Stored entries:
===
(** * Zk2Fs: mirroring a ZooKeeper namespace onto the file system

    A shallow embedding of [treadmill/zksync.py] and the properties of its
    children diff, data watch, children reconciliation and atomic writer. *)

From Stdlib Require Import Ascii.
From Stdlib Require String.
From stdpp Require Import base decidable option list sorting gmap strings.

(* The solvers of stdpp clear hypotheses that may be gone already. *)
Local Set Warnings "-clear-no-such-hyp".

(** ** Names and their order

    Child names and file names are Python [str]; [==] and [<] on them are
    equality and the lexicographic order on code units. *)

Definition str_lt (s1 s2 : string) : Prop := String.ltb s1 s2 = true.

#[global] Instance str_lt_dec : RelDecision str_lt.
Proof. intros s1 s2. unfold str_lt. apply _. Defined.

(** ** The children diff: [Zk2Fs._filter_children_actions] *)

Module Diff.

(** The loop variables of [_filter_children_actions]: the two cursors and the
    three lists the caller passed in, which the loop appends to. *)
Record state := State {
  child_idx : nat;
  file_idx : nat;
  add : list string;
  remove : list string;
  common : list string
}.

(** One evaluation of the [while] condition followed, when it holds, by one
    run of the body.  [None] is the exit of the loop. *)
Definition step (sorted_children sorted_filenames : list string)
    (st : state) : option state :=
  let num_children := length sorted_children in
  let num_filenames := length sorted_filenames in
  if decide (child_idx st < num_children ∨ file_idx st < num_filenames) then
    let child_name :=
      if decide (child_idx st < num_children)
      then sorted_children !! child_idx st else None in
    let file_name :=
      if decide (file_idx st < num_filenames)
      then sorted_filenames !! file_idx st else None in
    match child_name, file_name with
    | None, Some f =>
        Some (State (child_idx st) (S (file_idx st))
                (add st) (remove st ++ [f]) (common st))
    | None, None => None (* not reached: one of the cursors is in range *)
    | Some c, None =>
        Some (State (S (child_idx st)) (file_idx st)
                (add st ++ [c]) (remove st) (common st))
    | Some c, Some f =>
        if String.eqb c f then
          Some (State (S (child_idx st)) (S (file_idx st))
                  (add st) (remove st) (common st ++ [c]))
        else if String.ltb c f then
          Some (State (S (child_idx st)) (file_idx st)
                  (add st ++ [c]) (remove st) (common st))
        else
          Some (State (child_idx st) (S (file_idx st))
                  (add st) (remove st ++ [f]) (common st))
    end
  else None.

(** The [while] loop, run for at most [fuel] iterations. *)
Fixpoint loop (sorted_children sorted_filenames : list string)
    (fuel : nat) (st : state) : state :=
  match fuel with
  | 0 => st
  | S fuel' =>
      match step sorted_children sorted_filenames st with
      | None => st
      | Some st' => loop sorted_children sorted_filenames fuel' st'
      end
  end.
Lemma un_functional : functional L.
Proof.
  intros K V V' H1 H2. apply un_in_L in H1. apply un_in_L in H2.
  assert (Hpass : forall K V, In (K, V) d -> startswith K p' = false \/ V = VNone ->
                              startswith K p' = false).
  { intros K0 V0 Hin [H| ->]; [exact H | now apply Hnone]. }
  destruct H1 as [[k [a [i [row [Hin [Hs [Hn [HK ->]]]]]]]] | [Hin Hs]];
  destruct H2 as [[k2 [a2 [i2 [row2 [Hin2 [Hs2 [Hn2 [HK2 ->]]]]]]]] | [Hin2 Hs2]].
  - rewrite HK in HK2. apply gen_key_inj in HK2. destruct HK2 as [<- Hr].
    assert (Ek : k = k2).
    { rewrite (startswith_split _ _ Hs), (startswith_split _ _ Hs2). now rewrite Hr. }
    subst k2.
    assert (Ea := functional_NoDup d Hnd _ _ _ Hin Hin2). injection Ea as <-.
    congruence.
  - apply (Hpass _ _ Hin2) in Hs2. rewrite HK, startswith_app in Hs2. discriminate.
  - apply (Hpass _ _ Hin) in Hs. rewrite HK2, startswith_app in Hs. discriminate.
  - exact (functional_NoDup d Hnd _ _ _ Hin Hin2).
Qed.

Lemma un_result r :
  unstack_loop p' d [] = OK r ->
  NoDup (dict_keys r) /\ forall K V, dict_get r K = Some V <-> In (K, V) L.
Proof.
  intros Hr.
  destruct (unstack_loop_cases p' d []) as [[r' [Hr' Hs]]|[Hr' _]];
    [|rewrite Hr in Hr'; discriminate].
  rewrite (unstack_loop_assign p' d [] Hs) in Hr. injection Hr as <-.
  split.
  - apply fold_assign_NoDup. constructor.
  - intros K V. apply fold_assign_get. exact un_functional.
Qed.

End Unstack.

Lemma rows_of_nth_inv a i row :
  nth_error (rows_of a) i = Some row ->
  exists n s, shape a = n :: s /\ i < n /\
    row = mkArr (kind a) s
            (firstn (prod_shape s) (skipn (i * prod_shape s) (data a))).
Proof.
  intros H. destruct (shape a) as [|n s] eqn:Sh.
  - unfold rows_of in H. rewrite Sh in H. destruct i; discriminate.
  - assert (Hi : i < n).
    { rewrite <- (rows_of_length a n s Sh). apply nth_error_Some. congruence. }
    exists n, s. split; [reflexivity|]. split; [exact Hi|].
    rewrite (rows_of_nth a n s i Sh Hi) in H. now injection H as <-.
Qed.
(** A batch that has a report, and a size that converts to a float,
    passes the body and adds its report to the accumulators. *)
Lemma loop_body_complete (x true_ : Tensor) (r : batch_report) (s : locals) :
  eval_batch model dev_ x true_ = inr r ->
  finite_size (b_size r) ->
  loop_body model dev_ x true_ s = (accumulate s r, inr tt).
Proof.
  unfold eval_batch, loop_body, prepare_target.
  destruct (as_batch x true_) as [e|[[xb tb] size]]; [discriminate|].
  rewrite result_bind_inr, exec_bind_lift. cbv beta iota zeta.
  do 13 result_step. intros [= <-] Hfin. simpl in Hfin.
  repeat first
    [ rewrite exec_bind_modify
    | rewrite exec_bind_lift;
      first [ rewrite (float_mul_int_finite _ _ Hfin)
            | match goal with
              | E : ?m = inr _
                |- context [match ?m with inl _ => _ | inr _ => _ end] =>
                  rewrite E
              end
            | idtac ];
      cbv beta iota ].
  reflexivity.
Qed.

Lemma for_loop_complete (items : list (result (Tensor * Tensor)))
    (rs : list batch_report) (s : locals) :
  Forall2 (fun it r => eval_item model dev_ it = inr r) items rs ->
  Forall (fun r => finite_size (b_size r)) rs ->
  for_loop model dev_ items s = (foldl accumulate s rs, inr tt).
Proof.
  intros Hrs. revert s. induction Hrs as [|it r items rs Hr _ IH]; intros s Hfin.
  - reflexivity.
  - apply Forall_cons in Hfin as [Hfr Hfin].
    unfold eval_item in Hr. destruct it as [e|[x t]]; [discriminate|].
    rewrite result_bind_inr in Hr.
    rewrite for_loop_cons, (loop_body_complete _ _ _ _ Hr Hfr).
    by apply IH.
Qed.
End Complete.

(** X9.  [all_together] returns as soon as nothing stands in its way:
    the iterator is built, the model moves to the device, every pair
    has its metrics, the sizes of the batches and their sum convert to
    floats, the sum is not zero and [confusion_matrix] takes the
    concatenated labels.  The result is then the weighted means, the
    matrix, and the summary when [verbose] is set. *)
Theorem all_together_returns `{Torch} `{ModelsFunctional}
    (env : environment) (model : Model) (ds : Dataset)
    (device_ : option device) (verbose : bool)
    (it : list (result (Tensor * Tensor))) (rs : list batch_report)
    (cm : ndarray) :
  make_iterator env ds = inr it ->
  eval_to model (resolve_device env device_) = inr tt ->
  Forall2 (fun it r => eval_item model (resolve_device env device_) it = inr r)
    (ds_items ds) rs ->
  Forall (fun r => finite_size (b_size r)) rs ->
  finite_size (samples rs) ->
  samples rs <> 0%Z ->
  confusion_matrix (concat (map (fun r => ldata (b_targets r)) rs))
    (concat (map (fun r => ldata (b_logits r)) rs)) (range 6) = inr cm ->
  all_together env model ds device_ verbose
  = inr ((if verbose
          then [summary_text (class_name model) (weighted_mean b_bce rs)
                  (1 - weighted_mean b_dice rs) (1 - weighted_mean b_iou rs)
                  (weighted_mean b_correct rs * 100)]
          else []),
         (weighted_mean b_bce rs, weighted_mean b_dice rs,
          weighted_mean b_iou rs, weighted_mean b_correct rs, cm)).
Proof.
  intros Hit Hto Hrs Hfin Hsum Hne Hcm. unfold all_together.
  rewrite Hit, result_bind_inr, Hto, result_bind_inr.
  apply make_iterator_inr in Hit as ->.
  rewrite (for_loop_complete _ _ _ _ _ Hrs Hfin).
  assert (Hrs0 : rs <> []) by (intros ->; by apply Hne).
  unfold finish.
  rewrite foldl_accumulate_logits, foldl_accumulate_targets, foldl_accumulate_total.
  cbn [logits targets total initial app]. rewrite Z.add_0_l.
  destruct rs as [|r0 rs']; [done|]. set (rs := r0 :: rs') in *.
  assert (Hcat : forall f : batch_report -> LongTensor,
            exists t, torch_cat (map f rs) = inr t /\
                      numpy t = concat (map (fun r => ldata (f r)) rs)).
  { intros f. eexists. split; [reflexivity|]. unfold numpy. cbn [ldata].
    by rewrite map_map. }
  destruct (Hcat b_logits) as (lg & -> & Hlg).
  destruct (Hcat b_targets) as (tg & -> & Htg).
  rewrite !result_bind_inr, Hlg, Htg, Hcm, result_bind_inr.
  rewrite !(float_truediv_int_finite _ _ Hsum Hne), !result_bind_inr.
  unfold weighted_mean, weighted_sum.
  rewrite (foldl_accumulate_metric bce b_bce) by done.
  rewrite (foldl_accumulate_metric dice b_dice) by done.
  rewrite (foldl_accumulate_metric iou b_iou) by done.
  rewrite (foldl_accumulate_metric correct b_correct) by done.
  destruct verbose; [rewrite summary_eq|]; reflexivity.
Qed.
(** X26: the boxes of parsed layers.  At every depth of the tree
    [extractLayers] returns, no edge of a box is NaN (an absent, zero or NaN
    edge of the file reads as 0), the width and the height are the
    differences of the edges, and the box of a layer holds the box of each
    of its children that has a size.  So the layers the adapter keeps from a
    parsed tree have no NaN edge. *)
Theorem parsed_boxes_enclose (children : list (PsdLayer TextData))
    (depth k : nat) :
  let layers := fst (extractLayers children depth k) in
  Forall (everywhere boxed) layers /\
  Forall (fun l => edges_not_NaN (n_bounds l))
         (RawPSDAdapter.filterValidLayers
            (RawPSDAdapter.flattenLayers (List.map toNode layers))).
Proof.
  cbv zeta.
  assert (H : Forall (everywhere boxed) (fst (extractLayers children depth k))).
  { apply loop_Forall. apply Forall_forall. intros c _. apply extractChild_boxed. }
  split; [exact H|].
  apply Forall_forall. intros x Hx.
  apply list_elem_of_In, filter_In in Hx as [Hx _].
  apply list_elem_of_In, FlattenFacts.elem_of_flat_map in Hx as (n & Hn & Hx).
  apply FlattenFacts.elem_of_flattenLayer in Hx as [_ Hx].
  apply list_elem_of_fmap in Hn as (l & -> & Hl).
  rewrite Forall_forall in H.
  destruct (in_tree_toNode boxed x (toNode l) Hx l eq_refl (H l Hl))
    as (l' & -> & Hb & _).
  rewrite toNode_unfold. exact Hb.
Qed.

Lemma unsized_children_no_box (cs : list LayerInfo) :
  Forall (fun c => ~ sized (li_bounds c)) cs ->
  calculateBoundsFromChildren cs = None.
Proof.
  intros H. unfold calculateBoundsFromChildren.
  destruct cs as [|c0 cs0]; [reflexivity|].
  assert (E : forall e, fold_left extend (c0 :: cs0) e = e).
  { induction H as [|c cs Hc _ IH]; intros e; [reflexivity|].
    cbn [fold_left]. rewrite <- (IH e) at 2. f_equal.
    unfold extend, sized in *.
    destruct (JS.strict_eq (b_width (li_bounds c)) JS.zero
              && JS.strict_eq (b_height (li_bounds c)) JS.zero);
      [reflexivity|now elim Hc]. }
  now rewrite E.
Qed.
(** * SUPRA AI voice assistant: the realtime audio session engine

    A shallow embedding of [src/App.tsx] (the [App] component: [stopSession],
    [startSession], the [onopen] / [onmessage] / [onerror] / [onclose]
    callbacks, the [onended] callback of a playback node, the volume poll and
    the rendered page: the main button, the props of the [Visualizer], the
    transcript pane and the error banner), of [src/components/Visualizer.tsx]
    (the intensity, the colours and the geometry of the orb) and of the types
    of [types.ts].

    Conventions of the embedding.
    - A JavaScript string is the list of its UTF-16 code units.
    - Times of the audio clock ([AudioContext.currentTime], [AudioBuffer.duration])
      are exact rationals; [Date.now()] is an integer number of milliseconds.
      The volumes and the numbers of the rendered page are exact rationals
      too: the rounding of floating-point arithmetic is not modelled.
    - The [useState] cells of the component form the record [AppState], the
      [useRef] cells the record [Refs]; the browser and SDK objects the
      component touches (playback nodes, script processors, media streams,
      remote sessions, the invocations of [startSession] that are suspended at
      an [await]) form the record [Env].
    - The state a setter sets is taken at the call: React is taken to render
      between two events, and the batching of renders is not modelled. Which
      updater functions React runs at the call and which it queues is
      modelled. React computes the new state at the call only while it has
      no work marked on the component, and then drops the update when the
      state comes out as it is; while work is marked, and always during a
      render, an updater is queued and runs at a later render, after the code
      that called the setter has gone on. [updatePending] of [Env] records
      that work is marked: an update that is queued marks it, and it stays
      marked until a render finds the state as it was; the event [Settled]
      of the environment stands for that render.
    - Every callback runs to completion before the next event is delivered;
      a callback that throws keeps the mutations it made before throwing.
    - What the component sends to the session (audio frames, the greeting)
      is not modelled.
    - [decode] and [decodeAudioData] of [utils/audioUtils] are parameters of
      the engine. *)

From Stdlib Require Import ZArith NArith QArith Qminmax Qabs Qround Lqa Lia List String.
From Stdlib.Strings Require Import Byte Ascii.
From stdpp Require Import gmap list.

Open Scope Q_scope.

(** ** JavaScript strings *)

Abbreviation jsstring := (list N).

(** The code units of a string of ASCII characters. *)
Fixpoint js (s : string) : jsstring :=
  match s with
  | EmptyString => []
  | String c s' => N_of_ascii c :: js s'
  end.

(** [WhiteSpace] and [LineTerminator] of ECMA-262: TAB, LF, VT, FF, CR, SP,
    NBSP, U+1680, U+2000..U+200A, LS, PS, U+202F, U+205F, U+3000, U+FEFF. *)
Definition is_white_space (c : N) : bool :=
  (existsb (N.eqb c) [9; 10; 11; 12; 13; 32; 160; 5760; 8232; 8233; 8239; 8287; 12288; 65279]
   || ((8192 <=? c) && (c <=? 8202)))%N.

Fixpoint trimStart (s : jsstring) : jsstring :=
  match s with
  | c :: s' => if is_white_space c then trimStart s' else s
  | [] => []
  end.

Definition trimEnd (s : jsstring) : jsstring := rev (trimStart (rev s)).

(** [String.prototype.trim] *)
Definition trim (s : jsstring) : jsstring := trimEnd (trimStart s).

(** A string is truthy when it is not empty. *)
Definition truthy (s : jsstring) : bool :=
  match s with [] => false | _ :: _ => true end.

(** [prev + x] where [x] may be [undefined]: the absent operand is
    converted to the string "undefined". *)
Definition concat_text (prev : jsstring) (x : option jsstring) : jsstring :=
  prev ++ default (js "undefined") x.

(** ** types.ts *)

Inductive AppStatus := IDLE | CONNECTING | ACTIVE | ERROR.

Inductive Role := user | model.

Record TranscriptionEntry := {
  role : Role;
  text : jsstring;
  timestamp : Z;
}.

(** ** Messages of the live session (the fields [onmessage] reads) *)

Record Part := {
  inlineData : option (option jsstring);   (* part.inlineData?.data *)
  groundingMetadata : bool;
}.

Record Transcription := { transcription_text : option jsstring }.

Record LiveServerContent := {
  modelTurn : option (option (list Part));   (* modelTurn?.parts *)
  outputTranscription : option Transcription;
  inputTranscription : option Transcription;
  turnComplete : bool;
  interrupted : bool;
}.

Record LiveServerMessage := { serverContent : option LiveServerContent }.

(** ** Web Audio objects *)

Inductive AudioContextState := suspended | running.

Record AudioContext := {
  ctx_state : AudioContextState;
  currentTime : Q;
}.

(** A mono [AudioBuffer]: its sample frames and its sample rate. *)
Record AudioBuffer := {
  channelData : list Q;
  sampleRate : positive;
}.

(** [AudioBuffer.duration]: the number of sample frames over the sample rate. *)
Definition duration (b : AudioBuffer) : Q :=
  Z.of_nat (length (channelData b)) # sampleRate b.

(** Life of an [AudioBufferSourceNode]: created, started at a time of the
    output clock, then halted either by [stop()] or by playing to its end. *)
Inductive playback := Created | Started (when : Q) | Stopped (when : Q) | Ended (when : Q).

Record AudioBufferSourceNode := {
  node_buffer : AudioBuffer;
  node_playback : playback;
}.

Record ScriptProcessorNode := {
  onaudioprocess : option nat;   (* the session the capture callback sends to *)
  sp_connected : bool;           (* connected to the destination *)
}.

(** ** The remote session (the SDK's [Session] over a web socket) *)

Inductive Connection :=
| Connecting                 (* connect() called, socket not open yet *)
| Open                       (* live *)
| Closing                    (* close() called here, close event not delivered yet *)
| Closed.

Record Session := {
  connection : Connection;
  opened : bool;                 (* the socket has opened at some point *)
  session_processor : nat;       (* the scriptProcessor of the call that connected *)
}.

(** An invocation of the async function [startSession], by the [await] it is
    suspended at. *)
Inductive StartCall :=
| AwaitResume                  (* await Promise.all([resume(), resume()]) *)
| AwaitUserMedia               (* await getUserMedia({audio: true}) *)
| AwaitSession (c : nat)       (* await sessionPromise *)
| Returned
| Caught.

(** ** State *)

Record AppState := {
  status : AppStatus;
  transcriptions : list TranscriptionEntry;
  liveUserText : jsstring;
  liveModelText : jsstring;
  userVolume : Q;
  modelVolume : Q;
  errorMessage : option string;
}.

Record Refs := {
  inputAudioContextRef : option AudioContext;
  outputAudioContextRef : option AudioContext;
  outputNodeRef : bool;
  sourcesRef : gset nat;
  analyzerRef : bool;
  modelAnalyzerRef : bool;
  sessionRef : option nat;
  nextStartTimeRef : Q;
  scriptProcessorRef : option nat;
}.

Record Env := {
  nodes : list AudioBufferSourceNode;
  processors : list ScriptProcessorNode;
  sessions : list Session;
  streams : nat;                 (* media streams obtained and not stopped *)
  calls : list StartCall;
  dateNow : Z;
  updatePending : bool;          (* React: work is marked on the component *)
}.

Record World := {
  app : AppState;
  refs : Refs;
  env : Env;
}.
===
* [Task description] Above are the entries; copy every line among them that contains the word "ScriptProcessorNode".

* [Written solution]
Record ScriptProcessorNode := {
  processors : list ScriptProcessorNode;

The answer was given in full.